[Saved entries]
(** * FastAPIDemoCharm: a shallow embedding of [src/charm.py]

    The charm is one reactive class.  Every handler reads and writes the
    state kept by its collaborators (the orchestrator, the process
    supervisor of the workload container, the relation data bags), so a
    handler is embedded as a function from that state, the [World], to an
    outcome (normal return or a raised Python exception) and the state it
    leaves behind.  Log calls have no effect on the state and are left out. *)

From Stdlib Require Import ZArith String Ascii DecimalString DecimalZ.
From stdpp Require Import base option list gmap strings.

Open Scope Z_scope.

(** ** Python values used by the charm *)

(** [str(n)] of a Python integer, as used by the f-strings and [json.dumps]. *)
Definition str_of_int (n : Z) : string := NilZero.string_of_int (Z.to_int n).

(** [sep.join(parts)] *)
Fixpoint join (sep : string) (parts : list string) : string :=
  match parts with
  | [] => ""
  | [p] => p
  | p :: rest => p +:+ sep +:+ join sep rest
  end.

(** [s.split(sep)] for a one-character separator: always at least one field. *)
Fixpoint split (sep : ascii) (s : string) : list string :=
  match s with
  | EmptyString => [""]
  | String c s' =>
      if Ascii.eqb c sep then "" :: split sep s'
      else match split sep s' with
           | [] => [String c ""]
           | field :: fields => String c field :: fields
           end
  end.

(** Exceptions the handlers can raise. [SystemExit] is not an [Exception]
    in Python's hierarchy, the others are. *)
Inductive exn : Type :=
  | SystemExit (code : Z)
  | KeyError (key : string)
  | ValueError
  | AttributeError
  | UnboundLocalError (var : string)
  | RequestException
  | ModelError
  | RelationDataAccessError
  | OutsideModel.

Definition is_Exception (e : exn) : bool :=
  match e with
  | SystemExit _ => false
  | _ => true
  end.

(** ** ops.model statuses *)

Inductive Status : Type :=
  | ActiveStatus (message : string)
  | BlockedStatus (message : string)
  | MaintenanceStatus (message : string)
  | WaitingStatus (message : string).

(** ** ops.pebble layers, services and their dictionaries *)

Record Service : Type := mkService {
  override : string;
  svc_summary : string;
  command : string;
  startup : string;
  environment : gmap string (option string);
}.

Record Layer : Type := mkLayer {
  summary : string;
  description : string;
  services : gmap string Service;
}.

(** A dictionary produced by [to_dict()]: a key is present only when its
    value is truthy (non-empty string, non-empty mapping). *)
Record ServiceDict : Type := mkServiceDict {
  sd_override : option string;
  sd_summary : option string;
  sd_command : option string;
  sd_startup : option string;
  sd_environment : option (gmap string (option string));
}.

Record Document : Type := mkDocument {
  doc_summary : option string;
  doc_description : option string;
  doc_services : option (gmap string ServiceDict);
}.

Definition truthy_str (s : string) : option string :=
  match s with
  | EmptyString => None
  | _ => Some s
  end.

Definition truthy_map {V : Type} (m : gmap string V) : option (gmap string V) :=
  if bool_decide (dom m = ∅) then None else Some m.

Definition Service_to_dict (s : Service) : ServiceDict :=
  {| sd_override := truthy_str (override s);
     sd_summary := truthy_str (svc_summary s);
     sd_command := truthy_str (command s);
     sd_startup := truthy_str (startup s);
     sd_environment := truthy_map (environment s) |}.

Definition Layer_to_dict (l : Layer) : Document :=
  {| doc_summary := truthy_str (summary l);
     doc_description := truthy_str (description l);
     doc_services := truthy_map (Service_to_dict <$> services l) |}.

(** [Plan.to_dict()]: a plan has services but neither summary nor description. *)
Definition Plan_to_dict (plan : gmap string Service) : Document :=
  {| doc_summary := None;
     doc_description := None;
     doc_services := truthy_map (Service_to_dict <$> plan) |}.

Global Instance ServiceDict_eq_dec : EqDecision ServiceDict.
Proof. solve_decision. Defined.

Global Instance Service_eq_dec : EqDecision Service.
Proof. solve_decision. Defined.

Global Instance Document_eq_dec : EqDecision Document.
Proof. solve_decision. Defined.

Global Instance Status_eq_dec : EqDecision Status.
Proof. solve_decision. Defined.

(** ** The state the handlers act on *)

Record World : Type := mkWorld {
  (** [self.config['server-port']] *)
  config_server_port : Z;
  (** what [self.database.fetch_relation_data()] returns: the data of each
      database relation, keyed by relation id, in iteration order *)
  database_relations : list (Z * gmap string string);
  (** the application data bag of the peer relation; [None] when
      [self.model.get_relation(PEER_NAME)] is [None] *)
  peer_app_data : option (gmap string string);
  (** [self.unit.is_leader()]: only the leader may write the application
      data bag *)
  unit_is_leader : bool;
  (** [self.container.can_connect()] *)
  supervisor_reachable : bool;
  (** the services of the supervisor's current plan *)
  plan_services : gmap string Service;
  (** the answer of [GET http://localhost:<port>/version], [None] when the
      request or the decoding of its answer fails *)
  version_endpoint : Z -> option string;
  (** [self.unit.status] *)
  unit_status : Status;
  (** the ports opened for the unit *)
  opened_ports : gset Z;
  (** the calls of [container.add_layer], [container.restart],
      [unit.set_workload_version] and [event.set_results] so far *)
  added_layers : list (string * Layer);
  restarted : list string;
  workload_versions : list string;
  action_results : list (gmap string (option string));
}.

(** Field updates. *)

Definition with_peer_app_data (x : option (gmap string string)) (w : World) : World :=
  {| config_server_port := config_server_port w;
     database_relations := database_relations w;
     peer_app_data := x;
     unit_is_leader := unit_is_leader w;
     supervisor_reachable := supervisor_reachable w;
     plan_services := plan_services w;
     version_endpoint := version_endpoint w;
     unit_status := unit_status w;
     opened_ports := opened_ports w;
     added_layers := added_layers w;
     restarted := restarted w;
     workload_versions := workload_versions w;
     action_results := action_results w |}.

Definition with_plan_services (x : gmap string Service) (w : World) : World :=
  {| config_server_port := config_server_port w;
     database_relations := database_relations w;
     peer_app_data := peer_app_data w;
     unit_is_leader := unit_is_leader w;
     supervisor_reachable := supervisor_reachable w;
     plan_services := x;
     version_endpoint := version_endpoint w;
     unit_status := unit_status w;
     opened_ports := opened_ports w;
     added_layers := added_layers w;
     restarted := restarted w;
     workload_versions := workload_versions w;
     action_results := action_results w |}.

▸ Your instructions: Report, from the entries above, each line where "Require" is found.

▸ Answer to the problem:
From Stdlib Require Import ZArith String Ascii DecimalString DecimalZ.
From stdpp Require Import base option list gmap strings.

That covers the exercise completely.